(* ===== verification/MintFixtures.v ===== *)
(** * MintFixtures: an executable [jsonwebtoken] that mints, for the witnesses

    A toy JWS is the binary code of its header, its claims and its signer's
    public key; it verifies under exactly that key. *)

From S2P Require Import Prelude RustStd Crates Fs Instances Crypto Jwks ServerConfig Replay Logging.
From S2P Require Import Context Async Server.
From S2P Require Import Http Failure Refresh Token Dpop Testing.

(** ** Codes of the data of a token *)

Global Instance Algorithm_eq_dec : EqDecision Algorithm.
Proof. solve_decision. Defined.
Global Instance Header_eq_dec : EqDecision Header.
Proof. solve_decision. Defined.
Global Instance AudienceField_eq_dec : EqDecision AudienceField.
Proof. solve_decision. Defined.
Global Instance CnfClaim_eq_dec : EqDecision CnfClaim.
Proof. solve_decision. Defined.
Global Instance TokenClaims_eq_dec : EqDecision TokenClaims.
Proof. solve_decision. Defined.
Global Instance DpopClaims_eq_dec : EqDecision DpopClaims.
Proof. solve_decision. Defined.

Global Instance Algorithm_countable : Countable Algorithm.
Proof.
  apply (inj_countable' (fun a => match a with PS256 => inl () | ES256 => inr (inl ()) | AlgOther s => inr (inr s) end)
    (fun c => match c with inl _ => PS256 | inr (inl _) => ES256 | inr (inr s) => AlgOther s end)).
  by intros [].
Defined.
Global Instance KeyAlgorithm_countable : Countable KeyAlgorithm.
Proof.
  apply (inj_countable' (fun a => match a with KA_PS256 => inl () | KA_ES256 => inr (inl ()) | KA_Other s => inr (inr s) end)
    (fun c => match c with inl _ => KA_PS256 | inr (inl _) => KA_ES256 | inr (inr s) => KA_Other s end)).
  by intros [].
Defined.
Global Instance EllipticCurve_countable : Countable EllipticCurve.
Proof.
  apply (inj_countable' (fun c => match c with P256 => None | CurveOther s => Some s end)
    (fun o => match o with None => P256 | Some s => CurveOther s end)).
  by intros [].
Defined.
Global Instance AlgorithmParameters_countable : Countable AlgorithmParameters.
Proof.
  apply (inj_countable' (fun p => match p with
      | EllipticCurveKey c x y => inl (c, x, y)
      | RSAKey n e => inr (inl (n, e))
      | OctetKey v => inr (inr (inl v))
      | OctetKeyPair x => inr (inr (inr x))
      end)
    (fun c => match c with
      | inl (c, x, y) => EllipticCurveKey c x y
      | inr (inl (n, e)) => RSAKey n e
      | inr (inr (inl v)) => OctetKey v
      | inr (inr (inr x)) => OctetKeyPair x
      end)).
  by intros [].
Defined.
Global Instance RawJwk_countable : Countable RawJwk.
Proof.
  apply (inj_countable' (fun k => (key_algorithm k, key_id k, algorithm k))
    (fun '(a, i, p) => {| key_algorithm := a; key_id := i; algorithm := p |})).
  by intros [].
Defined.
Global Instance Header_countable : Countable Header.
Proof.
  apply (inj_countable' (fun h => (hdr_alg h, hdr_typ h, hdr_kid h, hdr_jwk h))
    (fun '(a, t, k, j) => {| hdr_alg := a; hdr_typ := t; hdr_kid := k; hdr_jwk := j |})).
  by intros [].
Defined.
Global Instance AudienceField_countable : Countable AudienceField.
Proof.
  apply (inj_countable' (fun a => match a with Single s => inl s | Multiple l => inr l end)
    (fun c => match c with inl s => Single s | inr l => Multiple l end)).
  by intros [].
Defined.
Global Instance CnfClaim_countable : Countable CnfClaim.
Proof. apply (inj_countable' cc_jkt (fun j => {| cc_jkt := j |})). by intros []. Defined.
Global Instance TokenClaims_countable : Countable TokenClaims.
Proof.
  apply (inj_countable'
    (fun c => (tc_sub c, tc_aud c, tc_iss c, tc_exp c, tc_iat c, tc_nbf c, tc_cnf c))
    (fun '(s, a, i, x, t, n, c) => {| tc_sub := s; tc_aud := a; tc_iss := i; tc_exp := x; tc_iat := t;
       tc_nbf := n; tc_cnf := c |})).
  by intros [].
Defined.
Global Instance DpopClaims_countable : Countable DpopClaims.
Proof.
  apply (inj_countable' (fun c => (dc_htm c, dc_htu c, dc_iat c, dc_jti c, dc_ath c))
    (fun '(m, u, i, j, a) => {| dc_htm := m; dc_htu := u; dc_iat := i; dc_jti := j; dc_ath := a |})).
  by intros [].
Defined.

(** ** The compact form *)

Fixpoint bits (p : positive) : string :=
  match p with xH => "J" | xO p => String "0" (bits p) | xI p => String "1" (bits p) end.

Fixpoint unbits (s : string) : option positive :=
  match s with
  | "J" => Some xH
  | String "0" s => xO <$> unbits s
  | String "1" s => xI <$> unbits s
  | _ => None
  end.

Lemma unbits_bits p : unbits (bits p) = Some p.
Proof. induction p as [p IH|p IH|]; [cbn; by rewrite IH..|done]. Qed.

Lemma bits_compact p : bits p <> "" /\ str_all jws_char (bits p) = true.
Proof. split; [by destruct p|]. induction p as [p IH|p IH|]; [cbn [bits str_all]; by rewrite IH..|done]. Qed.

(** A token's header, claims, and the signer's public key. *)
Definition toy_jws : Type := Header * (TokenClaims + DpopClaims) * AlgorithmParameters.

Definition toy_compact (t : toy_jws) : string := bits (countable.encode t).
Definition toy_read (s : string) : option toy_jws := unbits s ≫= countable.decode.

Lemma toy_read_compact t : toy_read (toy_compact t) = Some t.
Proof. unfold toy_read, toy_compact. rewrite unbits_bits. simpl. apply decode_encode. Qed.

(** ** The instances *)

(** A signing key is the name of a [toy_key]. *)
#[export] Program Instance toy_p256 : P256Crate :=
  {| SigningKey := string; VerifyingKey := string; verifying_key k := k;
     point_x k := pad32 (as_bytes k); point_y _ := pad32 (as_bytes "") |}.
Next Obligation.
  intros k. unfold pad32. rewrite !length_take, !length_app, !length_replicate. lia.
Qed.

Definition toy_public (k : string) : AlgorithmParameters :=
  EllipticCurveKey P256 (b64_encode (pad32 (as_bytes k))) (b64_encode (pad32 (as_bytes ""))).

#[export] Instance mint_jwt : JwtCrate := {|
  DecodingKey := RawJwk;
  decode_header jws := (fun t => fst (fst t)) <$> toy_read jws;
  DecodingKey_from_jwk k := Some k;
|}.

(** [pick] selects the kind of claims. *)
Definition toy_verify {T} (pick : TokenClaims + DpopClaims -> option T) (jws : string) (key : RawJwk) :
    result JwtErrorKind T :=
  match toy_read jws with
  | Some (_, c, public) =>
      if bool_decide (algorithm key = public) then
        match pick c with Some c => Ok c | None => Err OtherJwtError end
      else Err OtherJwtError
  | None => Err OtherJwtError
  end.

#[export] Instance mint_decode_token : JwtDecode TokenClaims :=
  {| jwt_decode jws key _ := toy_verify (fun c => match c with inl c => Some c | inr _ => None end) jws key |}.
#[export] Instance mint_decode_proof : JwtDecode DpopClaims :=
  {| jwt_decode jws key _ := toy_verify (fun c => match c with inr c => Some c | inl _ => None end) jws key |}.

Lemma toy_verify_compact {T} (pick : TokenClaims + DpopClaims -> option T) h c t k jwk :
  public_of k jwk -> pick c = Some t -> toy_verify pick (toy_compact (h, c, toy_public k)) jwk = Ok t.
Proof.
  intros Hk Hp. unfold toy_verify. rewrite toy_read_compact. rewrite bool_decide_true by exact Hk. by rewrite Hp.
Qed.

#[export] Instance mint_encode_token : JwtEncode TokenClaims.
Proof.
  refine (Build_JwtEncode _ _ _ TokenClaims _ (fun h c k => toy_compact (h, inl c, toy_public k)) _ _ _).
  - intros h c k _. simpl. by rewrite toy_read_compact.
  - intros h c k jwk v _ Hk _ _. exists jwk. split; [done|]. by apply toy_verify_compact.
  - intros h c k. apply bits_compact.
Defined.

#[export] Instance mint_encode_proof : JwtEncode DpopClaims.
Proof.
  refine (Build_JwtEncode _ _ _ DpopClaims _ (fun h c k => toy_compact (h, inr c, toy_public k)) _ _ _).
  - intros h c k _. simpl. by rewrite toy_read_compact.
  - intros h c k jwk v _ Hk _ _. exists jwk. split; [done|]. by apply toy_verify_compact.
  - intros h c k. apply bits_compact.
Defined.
=======
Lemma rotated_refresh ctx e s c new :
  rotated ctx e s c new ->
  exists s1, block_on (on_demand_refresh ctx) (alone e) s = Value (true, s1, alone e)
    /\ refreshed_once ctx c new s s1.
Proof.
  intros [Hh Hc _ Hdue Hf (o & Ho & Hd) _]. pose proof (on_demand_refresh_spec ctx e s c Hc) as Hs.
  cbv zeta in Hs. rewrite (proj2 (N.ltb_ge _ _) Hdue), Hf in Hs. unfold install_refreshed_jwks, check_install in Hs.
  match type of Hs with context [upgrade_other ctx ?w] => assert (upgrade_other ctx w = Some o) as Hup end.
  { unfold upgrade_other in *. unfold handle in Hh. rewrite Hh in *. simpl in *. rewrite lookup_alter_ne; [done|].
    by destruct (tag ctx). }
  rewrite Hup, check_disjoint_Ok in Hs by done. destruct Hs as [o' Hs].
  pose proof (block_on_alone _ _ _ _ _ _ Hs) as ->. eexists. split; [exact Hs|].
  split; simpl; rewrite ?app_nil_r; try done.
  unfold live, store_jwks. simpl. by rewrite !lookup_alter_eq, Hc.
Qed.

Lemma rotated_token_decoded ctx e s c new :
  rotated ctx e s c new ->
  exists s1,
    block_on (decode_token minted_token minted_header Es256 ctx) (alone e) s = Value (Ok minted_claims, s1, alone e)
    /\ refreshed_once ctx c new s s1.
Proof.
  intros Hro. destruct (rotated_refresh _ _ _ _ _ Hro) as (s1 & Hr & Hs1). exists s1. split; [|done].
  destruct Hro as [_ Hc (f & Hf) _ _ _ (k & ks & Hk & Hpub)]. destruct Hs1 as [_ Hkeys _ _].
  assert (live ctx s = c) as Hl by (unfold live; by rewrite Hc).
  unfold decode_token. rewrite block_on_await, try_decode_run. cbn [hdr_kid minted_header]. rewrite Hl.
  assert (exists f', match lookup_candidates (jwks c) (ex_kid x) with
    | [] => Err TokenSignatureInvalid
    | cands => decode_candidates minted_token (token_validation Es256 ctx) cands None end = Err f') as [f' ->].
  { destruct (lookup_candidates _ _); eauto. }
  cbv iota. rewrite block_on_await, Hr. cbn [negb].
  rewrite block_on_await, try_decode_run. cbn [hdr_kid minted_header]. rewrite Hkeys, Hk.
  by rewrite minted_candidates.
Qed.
=======
> YOUR GOAL
Reproduce verbatim only the segment of the listing bounded by the line containing "(* ===== verification/MintFixtures.v ===== *)" and the line containing "From S2P Require Import Context Async Server.", with both boundary lines included.

> OUTPUT
(* ===== verification/MintFixtures.v ===== *)
(** * MintFixtures: an executable [jsonwebtoken] that mints, for the witnesses

    A toy JWS is the binary code of its header, its claims and its signer's
    public key; it verifies under exactly that key. *)

From S2P Require Import Prelude RustStd Crates Fs Instances Crypto Jwks ServerConfig Replay Logging.
From S2P Require Import Context Async Server.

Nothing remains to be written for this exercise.